Ele diz que, com o tempo "e, principalmente, com o advento da ditadura", a ordem se inverteu e o lado social - "que é importante, mas não é senão a destinação subsidiária dos recursos do Fundo" - acabou praticamente aprisionando os depósitos, "Na prática, acabam virando um castigo para o trabalhador."
Mauro Rocha pergunta: se os depósitos do FGTS puderem ser utilizados a qualquer tempo, o que justificará a manutenção do Fundo e de sua estrutura administrativa? "Bastaria, então, como aliás defendem muitos, integrá-lo ao salário para que o trabalhador faça dele o que bem quiser."

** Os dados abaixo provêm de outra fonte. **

(* ===== verification/Words.v ===== *)
(** Encoded words in headers and titles: [mime.QEncoding] as the fbb package
    uses it and the [WordDecoder] of [src/fbb/header.go].

    The decoder of RFC 2047 words in package mime and the character sets of the
    charset package are parameters; nothing is assumed about them. *)
From S2P Require Import Prelude Crc GoStr.

Class Charset := {
  mime_DecodeHeader : gostr -> gostr;       (* mime.WordDecoder.DecodeHeader *)
  charset_decode : gostr -> gostr -> gostr; (* charset.NewReader, TranslatorFrom: set, data *)
  charset_encode : gostr -> gostr -> gostr  (* charset.NewWriter, TranslatorTo: set, data *) }.

Definition DefaultCharset : gostr := str "ISO-8859-1".

(** ** mime.QEncoding.Encode *)
Definition needsEncoding (s : gostr) : bool :=
  existsb (fun b => ((b <? 32) || (126 <? b)) && negb (b =? 9)) s.

Definition qbyte (b : Z) : gostr :=
  if b =? 32 then [95]
  else if (33 <=? b) && (b <=? 126) && negb (b =? 61) && negb (b =? 63) && negb (b =? 95) then [b]
  else 61 :: hex2 b.

Definition qword (charset : gostr) : gostr := str "=?" ++ charset ++ str "?q?".

(** The loop of qEncode for UTF-8: words of at most 63 bytes of content, cut
    between characters. *)
Fixpoint qsplit (fuel : nat) (charset : gostr) (cur : Z) (s : gostr) : gostr :=
  match fuel, s with
  | S fuel, b :: _ =>
      let plain := (32 <=? b) && (b <=? 126) && negb (b =? 61) && negb (b =? 63) && negb (b =? 95) in
      let n := if plain then 1%nat else (DecodeRune s).2 in
      let enc := if plain then 1 else 3 * Z.of_nat n in
      let out := concat (qbyte <$> take n s) in
      if 63 <? cur + enc
      then str "?=" ++ str " " ++ qword charset ++ out ++ qsplit fuel charset enc (drop n s)
      else out ++ qsplit fuel charset (cur + enc) (drop n s)
  | _, _ => []
  end.

Definition QEncode (charset s : gostr) : gostr :=
  if negb (needsEncoding s) then s
  else qword charset
       ++ (if EqualFold charset (str "UTF-8") then qsplit (length s) charset 0 s else concat (qbyte <$> s))
       ++ str "?=".

(** ** Decoding *)
Definition Valid (s : gostr) : bool :=
  (fix valid fuel s :=
     match fuel, s with
     | S fuel, _ :: _ => let '(r, n) := DecodeRune s in
                         if (r =? 0xfffd) && (n =? 1)%nat then false else valid fuel (drop n s)
     | _, _ => true
     end) (length s) s.

Section charset.
Context `{Charset}.

(** [WordDecoder.DecodeHeader] *)
Definition DecodeHeader (header : gostr) : gostr :=
  if Contains header (str "=?") then mime_DecodeHeader header
  else if Valid header then header
  else charset_decode DefaultCharset header.

Definition toCharset (set s : gostr) : gostr := charset_encode set s.
End charset.

(** ** Lemmas *)
Lemma QEncode_plain charset s : needsEncoding s = false -> QEncode charset s = s.
Proof. intros H. unfold QEncode. by rewrite H. Qed.

Lemma qbyte_clean b : 0 <= b < 256 -> Forall (fun c => 32 <= c <= 126) (qbyte b).
Proof.
  intros Hb. unfold qbyte, hex2, hexdigit. destruct (b =? 32); [repeat constructor; lia|].
  destruct ((33 <=? b) && _ && _ && _ && _) eqn:E; [repeat constructor; lia|].
  assert (0 <= b / 16 < 16 /\ 0 <= b mod 16 < 16) as [H1 H2].
  { split; [|apply Z.mod_pos_bound; lia]. split; [apply Z.div_pos; lia|apply Z.div_lt_upper_bound; lia]. }
  repeat constructor; try lia; match goal with |- context [?x <? ?y] => destruct (Z.ltb_spec x y) end; lia.
Qed.

Definition printable (s : gostr) : Prop := Forall (fun c => 32 <= c <= 126) s.

Lemma printable_str s : forallb (fun c => (32 <=? c) && (c <=? 126)) s = true -> printable s.
Proof. intros H. apply Forall_forall. rewrite forallb_forall in H. intros c Hc. specialize (H c Hc). lia. Qed.

Lemma printable_qbytes s : bytes s -> printable (concat (qbyte <$> s)).
Proof.
  intros H. induction H as [|b s Hb H IH]; cbn; [constructor|]. apply Forall_app_2; [by apply qbyte_clean|done].
Qed.

Lemma bytes_take n s : bytes s -> bytes (take n s).
Proof. apply Forall_take. Qed.
Lemma bytes_drop n s : bytes s -> bytes (drop n s).
Proof. apply Forall_drop. Qed.

Lemma printable_qword charset : printable charset -> printable (qword charset).
Proof. intros H. apply Forall_app_2; [by apply printable_str|]. apply Forall_app_2; [done|by apply printable_str]. Qed.

Lemma printable_qsplit f charset cur s : printable charset -> bytes s -> printable (qsplit f charset cur s).
Proof.
  intros Hc. revert cur s. induction f as [|f IH]; intros cur s Hs; [constructor|]. cbn [qsplit].
  destruct s as [|b s']; [constructor|]. match goal with |- context [if ?c then 1%nat else ?d] => set (n := if c then 1%nat else d) end.
  pose proof (printable_qbytes _ (bytes_take n _ Hs)) as H1. pose proof (bytes_drop n _ Hs) as H2.
  destruct (_ <? _); repeat apply Forall_app_2; try (by apply printable_str); auto using printable_qword;
    try (by apply IH).
Qed.

(** An encoded title only holds printable ASCII and tabs. *)
Lemma QEncode_clean charset s : printable charset -> bytes s ->
  Forall (fun c => 32 <= c <= 126 \/ c = 9) (QEncode charset s).
Proof.
  intros Hc Hs. unfold QEncode. destruct (needsEncoding s) eqn:E; cbn [negb].
  - assert (P : printable (qword charset ++ (if EqualFold charset (str "UTF-8") then qsplit (length s) charset 0 s
               else concat (qbyte <$> s)) ++ str "?=")).
    { repeat apply Forall_app_2; try (by apply printable_str); auto using printable_qword.
      destruct (EqualFold _ _); [by apply printable_qsplit|by apply printable_qbytes]. }
    unfold printable in P. apply Forall_forall. rewrite Forall_forall in P. intros c Hin. left. by apply P.
  - apply Forall_forall. intros c Hin. unfold needsEncoding in E. rewrite <- not_true_iff_false in E.
    destruct (decide (32 <= c <= 126 \/ c = 9)) as [|Hn]; [done|]. exfalso. apply E, existsb_exists.
    exists c. split; [done|]. lia.
Qed.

Mas adverte: isso representaria o fim dos direitos indenizatórios e, por consequencia, de todos os direitos trabalhistas. Lembra que o FGTS foi criado durante um regime de exceção, aprovado pelo força militar e políticas de seus criadores. "Ou alguém acredita que hoje, em pleno regime de direito, as entidades patrimoniais tão ciosas do 'custo Brasil' aceitariam formar um fundo com o adiantamento de direitos trabalhistas da ordem de R$ 40 bilhões por ano?"